- This application makes use of CRISP-DM framework
- To frame the task, throughout our practical applications we will refer to a standard process in industry for data projects called CRISP-DM.
- This process provides a framework for working through a data problem.
- Our first step in this application will be to read through a brief overview of CRISP-DM here
- In this application, we will explore a dataset that contains information on 426880 used cars.
- Our goal is to understand what factors make a car more or less expensive.
- As a result of this analysis, we should be able to provide clear recommendations to our client -- a used car dealership -- as to what consumers value in a used car.

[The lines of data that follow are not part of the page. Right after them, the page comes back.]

(** * meshopt_wrapper: the simplification request handler

    A shallow embedding of [Native/meshoptimizer/meshopt_wrapper.cpp]
    (with the structures of [meshopt_wrapper.h]) and the properties of
    [meshopt_simplify_with_uvs].

    Conventions.
    - [size_t], [int] and [unsigned int] values are integers in [Z]; the
      width of [size_t] is taken to be 64 bits.
    - [float] is IEEE 754 binary32, computed with the standard library's
      executable specification of floating-point arithmetic ([SpecFloat])
      at precision 24 and maximal exponent 128, rounding to nearest even.
    - A pointer argument is an [option]: [None] is the null pointer and
      [Some v] points to an object whose current contents are [v].
    - Undefined behaviour of the C++ code (a store through a null pointer,
      a floating-point value converted to an integer type that cannot hold
      it) is the outcome [Undefined].
    - [meshoptimizer.h] is an external library: its two simplifiers and its
      two option bits are the fields of the class [meshoptimizer]. *)

From Stdlib Require Import ZArith QArith Qround Qpower Qfield Bool List Lia.
From Stdlib Require Import Strings.String Strings.Byte.
From Stdlib Require Import Floats.SpecFloat.
Import ListNotations.

Local Open Scope Z_scope.

(** ** Single-precision floating point *)

Definition float32 : Type := spec_float.

Module Float32.

Definition prec : Z := 24.
Definition emax : Z := 128.

(** [0.0f] *)
Definition zero : float32 := S754_zero false.

(** [a > b] on floats; false as soon as one side is a NaN. *)
Definition gt (a b : float32) : bool := SFltb b a.

Definition mul (a b : float32) : float32 := SFmul prec emax a b.

(** Largest value of [size_t]. *)
Definition SIZE_MAX : Z := 2 ^ 64 - 1.

(** Integer-to-float conversion of a [size_t] operand (the usual arithmetic
    conversion of [index_count] in [index_count * target_ratio]). *)
Definition of_size (n : Z) : float32 := binary_normalize prec emax n 0 false.

(** Magnitude of a finite float with its fractional part discarded. *)
Definition truncate (m : positive) (e : Z) : Z := Z.shiftl (Zpos m) e.

(** [static_cast<size_t>(x)]: the conversion truncates toward zero, and is
    undefined ([None]) when the truncated value is not a [size_t]. *)
Definition to_size (x : float32) : option Z :=
  match x with
  | S754_zero _ => Some 0
  | S754_finite s m e =>
      let t := truncate m e in
      if s then (if t =? 0 then Some 0 else None)
      else if t <=? SIZE_MAX then Some t else None
  | S754_infinity _ | S754_nan => None
  end.

(** The rational number a finite float stands for. *)
Definition to_Q (x : float32) : Q :=
  match x with
  | S754_finite s m e =>
      let q := (inject_Z (Zpos m) * Qpower 2 e)%Q in
      if s then Qopp q else q
  | _ => 0%Q
  end.

Definition is_finite (x : float32) : bool :=
  match x with
  | S754_zero _ | S754_finite _ _ _ => true
  | _ => false
  end.

(** Some constants, as the bit patterns a C compiler produces for them. *)
Definition one : float32 := S754_finite false 8388608 (-23).        (* 1.0f *)
Definition two : float32 := S754_finite false 8388608 (-22).        (* 2.0f *)
Definition half : float32 := S754_finite false 8388608 (-24).       (* 0.5f *)
Definition minus_one : float32 := S754_finite true 8388608 (-23).   (* -1.0f *)
Definition huge : float32 := S754_finite false 8388608 76.          (* 0x1p99f *)

End Float32.

(** ** Fixed-size character buffers *)

Module CString.

(** The characters of a string literal (without the terminating NUL). *)
Definition literal (s : string) : list byte := list_byte_of_string s.

(** [strncpy(dest, src, n)]: the first [n] characters of [dest] become the
    characters of [src], cut at [n] or padded with NUL up to [n]. *)
Definition strncpy (dest src : list byte) (n : nat) : list byte :=
  firstn n (src ++ repeat x00 (n - List.length src)%nat)%list
    ++ skipn n dest.

(** [buf[0] = c] *)
Definition store_first (buf : list byte) (c : byte) : list byte :=
  match buf with
  | [] => []
  | _ :: rest => c :: rest
  end.

(** The string a reader sees in a buffer: the characters before the first
    NUL. *)
Fixpoint c_str (buf : list byte) : list byte :=
  match buf with
  | [] => []
  | c :: rest => if Byte.eqb c x00 then [] else c :: c_str rest
  end.

Definition read (buf : list byte) : string := string_of_list_byte (c_str buf).

End CString.

(** ** The structures of [meshopt_wrapper.h] *)

Module Result.

(** [MeshoptSimplifyResult]; [error_message] is the [char[256]] field. *)
Record MeshoptSimplifyResult : Type := Build {
  index_count : Z;
  result_error : float32;
  success : Z;
  error_message : list byte
}.

End Result.

Module Options.

(** [MeshoptSimplifyOptions]; the two options are C [int]s, tested for
    being nonzero. *)
Record MeshoptSimplifyOptions : Type := Build {
  target_index_count : Z;
  target_ratio : float32;
  target_error : float32;
  uv_weight : float32;
  lock_border : Z;
  error_is_absolute : Z
}.

End Options.

(** ** The geometry engine ([meshoptimizer.h]) *)

(** The arguments the two simplifiers share, in the order of their
    signature (the destination and the error out-parameter apart). *)
Record simplify_arguments : Type := {
  arg_indices : list Z;
  arg_index_count : Z;
  arg_vertex_positions : list float32;
  arg_vertex_count : Z;
  arg_vertex_positions_stride : Z;
  arg_target_index_count : Z;
  arg_target_error : float32;
  arg_options : Z
}.

(** The arguments only [meshopt_simplifyWithAttributes] takes. *)
Record attribute_arguments : Type := {
  arg_vertex_attributes : list float32;
  arg_vertex_attributes_stride : Z;
  arg_attribute_weights : list float32;
  arg_attribute_count : Z;
  arg_vertex_lock : option (list byte)
}.

(** What a simplifier leaves behind: its return value, the value it leaves
    in [*out_result_error] (which holds [0.0f] on entry), and the contents of
    the destination buffer. *)
Record engine_output : Type := {
  new_index_count : Z;
  out_result_error : float32;
  out_destination : list Z
}.

(** A simplifier sees the destination buffer as it is on entry. *)
Class meshoptimizer : Type := {
  meshopt_SimplifyLockBorder : Z;
  meshopt_SimplifyErrorAbsolute : Z;
  meshopt_simplify :
    list Z -> simplify_arguments -> engine_output;
  meshopt_simplifyWithAttributes :
    list Z -> simplify_arguments -> attribute_arguments -> engine_output
}.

The data spans across ~27-yrs - from 1995 -2022
Also, the price range of all the vehicles is approximately bet ~ $8k-$39k with some outlier to be eliminated
The data has vehicles from all 51 states (50 states + Washington DC) in the US and 404 distinct regions
There are a total of 42 unique manufacturers in the data
There are a total of 29629 unique car models in the data
The condition of the vehicle is classified in 6 unique categories ('good', 'excellent', 'fair', 'like new', 'new', 'salvage')
There are a total of 8 unique cylinder types listed in the data ('8 cylinders', '6 cylinders', '4 cylinders', '5 cylinders', 'other', '3 cylinders', '10 cylinders', '12 cylinders')
There are a total of 5 unique fuel attributes listed in the data ('gas', 'other', 'diesel', 'hybrid', 'electric')
There are a total of 5 unique title statuses listed in the data ('clean', 'rebuilt', 'lien', 'salvage', 'missing', 'parts only')
There are a total of 3 unique types of transmission listed in the data ('other', 'automatic', 'manual')
There are a total of 265838 unique VINs (Vehicle Identification Numbers) listed in the data
There are a total of 3 unique dive-types are listed in the data ('rwd', '4wd', 'fwd')
There are a total of 4 unique vehicle sizes listed in the data ('full-size', 'mid-size', 'compact', 'sub-compact')
There are a total of 13 unique vehicle types listed in the data ('pickup', 'truck', 'other', 'coupe', 'SUV', 'hatchback', 'mini-van','sedan', 'offroad', 'bus', 'van', 'convertible', 'wagon')
There are a total of 12 unique paint colors listed in the data ('white', 'blue', 'red', 'black', 'silver', 'grey', 'brown', 'yellow', 'orange', 'green', 'custom', 'purple')
Majority of the columns except (id, region, price, and state) contained NULL values (NaN in data science terms)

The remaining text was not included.